Lines where the string "PList" appears are to be copied from the entries below.

Segment Start: Dataset extract

Lemma dataframe_for_dirs_failing_directory_witness :
  (exists out',
     dataframe_for_dirs three_dir_world (["ok"] ++ "gone" :: ["pop"])
       "generation" "fitness" generation_of_creature fitness_of_creature []
     = (Raise StopIteration, out')) /\
  (exists out',
     dataframe_for_dirs three_dir_world (["ok"] ++ "void" :: ["pop"])
       "generation" "fitness" generation_of_creature fitness_of_creature []
     = (Raise TypeError, out')).
Proof.
  assert (Hpre : Forall2 (dir_loads three_dir_world) ["ok"] [[[creature_2]]]).
  { constructor; [exact three_dir_world_ok_loads | constructor]. }
  assert (Hex : extracts generation_of_creature fitness_of_creature
                  (or_none generation_of_creature) (or_none fitness_of_creature)
                  (concat (concat [[[creature_2]]]))).
  { intros c [<- | []]; split; reflexivity. }
  split.
  - apply (proj1 (dataframe_for_dirs_failing_directory three_dir_world
                    "generation" "fitness" generation_of_creature
                    fitness_of_creature (or_none generation_of_creature)
                    (or_none fitness_of_creature) ["ok"] ["pop"]
                    [[[creature_2]]] "gone" [] Hpre Hex)).
    reflexivity.
  - apply (proj2 (dataframe_for_dirs_failing_directory three_dir_world
                    "generation" "fitness" generation_of_creature
                    fitness_of_creature (or_none generation_of_creature)
                    (or_none fitness_of_creature) ["ok"] ["pop"]
                    [[[creature_2]]] "void" [] Hpre Hex)).
    reflexivity.
Defined.

(** ** How the assemblers compose *)

(** X10: for a single directory, [dataframe_for_dirs] is
    [dataframe_for_dir] after printing the one-element list: the same
    table or the same exception, and the same output after that line. *)
Theorem dataframe_for_dirs_single (w : World) (d c1_name c2_name : string)
    (f1 f2 : json -> result json) (out : stdout) :
  dataframe_for_dirs w [d] c1_name c2_name f1 f2 out
  = dataframe_for_dir w d c1_name c2_name f1 f2 (out ++ [PList [d]]).
Proof.
  unfold dataframe_for_dirs, bind, print. cbn [comprehensionM]. unfold bind.
  destruct (dataframe_for_dir w d c1_name c2_name f1 f2 (out ++ [PList [d]]))
    as [[table | e] out']; reflexivity.
Qed.

(** X11: the table of a list of directories followed by another has as
    many rows as the tables of the two lists together, and its rows are
    those of the creatures of the first list followed by those of the
    creatures of the second, each value as pandas stores it.  Nothing is
    merged or removed; a directory listed in both contributes its rows
    twice. *)
Theorem dataframe_for_dirs_app (w : World) (c1_name c2_name : string)
    (f1 f2 : json -> result json) (g1 g2 : json -> json)
    (dirs1 dirs2 : list string) (contents1 contents2 : list (list (list json)))
    (out : stdout) :
  dirs1 <> [] -> dirs2 <> [] ->
  Forall2 (dir_loads w) dirs1 contents1 ->
  Forall2 (dir_loads w) dirs2 contents2 ->
  extracts f1 f2 g1 g2 (concat (concat (contents1 ++ contents2))) ->
  exists t1 t2 t o1 o2 o,
    dataframe_for_dirs w dirs1 c1_name c2_name f1 f2 out = (Ok t1, o1) /\
    dataframe_for_dirs w dirs2 c1_name c2_name f1 f2 out = (Ok t2, o2) /\
    dataframe_for_dirs w (dirs1 ++ dirs2) c1_name c2_name f1 f2 out = (Ok t, o) /\
    df_nrows t = df_nrows t1 + df_nrows t2 /\
    length (df_rows t) = length (df_rows t1) + length (df_rows t2) /\
    (pandas_coerces w ->
     Forall2 (fun c row =>
                row_holds (row_cells c1_name c2_name (g1 c) (g2 c)) row)
             (concat (concat contents1) ++ concat (concat contents2))
             (df_rows t)).
Proof.
  intros Hne1 Hne2 Hl1 Hl2 Hex.
  assert (Hex' := Hex).
  rewrite !concat_app in Hex'.
  apply extracts_app in Hex' as [Hex1 Hex2].
  assert (Hne : dirs1 ++ dirs2 <> []).
  { destruct dirs1; [congruence | discriminate]. }
  destruct (dataframe_for_dirs_run w c1_name c2_name f1 f2 g1 g2 _
              (any_cell_kept w) dirs1 contents1 out Hne1 Hl1 Hex1)
    as (t1 & o1 & H1 & Ht1).
  destruct (dataframe_for_dirs_run w c1_name c2_name f1 f2 g1 g2 _
              (any_cell_kept w) dirs2 contents2 out Hne2 Hl2 Hex2)
    as (t2 & o2 & H2 & Ht2).
  destruct (dataframe_for_dirs_run w c1_name c2_name f1 f2 g1 g2 _
              (any_cell_kept w) (dirs1 ++ dirs2) (contents1 ++ contents2) out
              Hne (Forall2_app Hl1 Hl2) Hex) as (t & o & H & Ht).
  exists t1, t2, t, o1, o2, o.
  split; [exact H1 |]. split; [exact H2 |]. split; [exact H |].
  split; [| split].
  - rewrite (assembled_nrows _ _ _ _ _ _ _ Ht1),
      (assembled_nrows _ _ _ _ _ _ _ Ht2), (assembled_nrows _ _ _ _ _ _ _ Ht).
    rewrite !concat_app. apply length_app.
  - rewrite <- (Forall2_length (assembled_rows _ _ _ _ _ _ _ Ht1)),
      <- (Forall2_length (assembled_rows _ _ _ _ _ _ _ Ht2)),
      <- (Forall2_length (assembled_rows _ _ _ _ _ _ _ Ht)).
    rewrite !concat_app. apply length_app.
  - intros Hpd.
    destruct (dataframe_for_dirs_run w c1_name c2_name f1 f2 g1 g2 _
                (stored_as_kept w Hpd) (dirs1 ++ dirs2)
                (contents1 ++ contents2) out Hne (Forall2_app Hl1 Hl2) Hex)
      as (t' & o' & H' & Ht').
    rewrite (run_table_unique _ _ _ _ _ H H').
    rewrite <- !concat_app.
    apply (assembled_rows _ _ _ _ _ _ _ Ht').
Qed.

Segment End: Dataset extract

*Result*.
  = dataframe_for_dir w d c1_name c2_name f1 f2 (out ++ [PList [d]]).
  destruct (dataframe_for_dir w d c1_name c2_name f1 f2 (out ++ [PList [d]]))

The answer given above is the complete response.